TASK GOAL: Copy every line below precisely as it appears.

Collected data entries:

+ + +

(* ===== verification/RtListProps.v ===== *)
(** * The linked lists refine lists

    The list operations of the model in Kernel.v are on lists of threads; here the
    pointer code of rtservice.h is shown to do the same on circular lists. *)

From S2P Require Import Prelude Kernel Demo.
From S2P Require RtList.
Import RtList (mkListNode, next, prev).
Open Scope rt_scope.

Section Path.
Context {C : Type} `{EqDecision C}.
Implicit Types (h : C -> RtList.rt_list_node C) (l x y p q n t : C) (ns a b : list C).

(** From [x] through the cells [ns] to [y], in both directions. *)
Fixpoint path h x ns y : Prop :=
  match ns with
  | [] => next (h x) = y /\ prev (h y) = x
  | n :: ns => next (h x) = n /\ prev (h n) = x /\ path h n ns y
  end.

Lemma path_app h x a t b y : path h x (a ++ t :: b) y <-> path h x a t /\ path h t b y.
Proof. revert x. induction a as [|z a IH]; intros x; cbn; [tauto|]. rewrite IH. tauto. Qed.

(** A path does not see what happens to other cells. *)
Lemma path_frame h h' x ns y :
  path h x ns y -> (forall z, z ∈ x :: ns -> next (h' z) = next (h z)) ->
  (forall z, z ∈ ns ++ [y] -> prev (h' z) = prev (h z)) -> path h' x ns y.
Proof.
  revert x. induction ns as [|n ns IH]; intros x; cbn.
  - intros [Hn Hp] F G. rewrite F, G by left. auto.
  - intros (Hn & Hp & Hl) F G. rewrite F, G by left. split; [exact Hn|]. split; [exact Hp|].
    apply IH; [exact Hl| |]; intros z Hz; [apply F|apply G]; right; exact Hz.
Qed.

+ + +

ANSWER AREA:
(* ===== verification/RtListProps.v ===== *)
(** * The linked lists refine lists

    The list operations of the model in Kernel.v are on lists of threads; here the
    pointer code of rtservice.h is shown to do the same on circular lists. *)

From S2P Require Import Prelude Kernel Demo.
From S2P Require RtList.
Import RtList (mkListNode, next, prev).
Open Scope rt_scope.

Section Path.
Context {C : Type} `{EqDecision C}.
Implicit Types (h : C -> RtList.rt_list_node C) (l x y p q n t : C) (ns a b : list C).

(** From [x] through the cells [ns] to [y], in both directions. *)
Fixpoint path h x ns y : Prop :=
  match ns with
  | [] => next (h x) = y /\ prev (h y) = x
  | n :: ns => next (h x) = n /\ prev (h n) = x /\ path h n ns y
  end.

Lemma path_app h x a t b y : path h x (a ++ t :: b) y <-> path h x a t /\ path h t b y.
Proof. revert x. induction a as [|z a IH]; intros x; cbn; [tauto|]. rewrite IH. tauto. Qed.

(** A path does not see what happens to other cells. *)
Lemma path_frame h h' x ns y :
  path h x ns y -> (forall z, z ∈ x :: ns -> next (h' z) = next (h z)) ->
  (forall z, z ∈ ns ++ [y] -> prev (h' z) = prev (h z)) -> path h' x ns y.
Proof.
  revert x. induction ns as [|n ns IH]; intros x; cbn.
  - intros [Hn Hp] F G. rewrite F, G by left. auto.
  - intros (Hn & Hp & Hl) F G. rewrite F, G by left. split; [exact Hn|]. split; [exact Hp|].
    apply IH; [exact Hl| |]; intros z Hz; [apply F|apply G]; right; exact Hz.
Qed.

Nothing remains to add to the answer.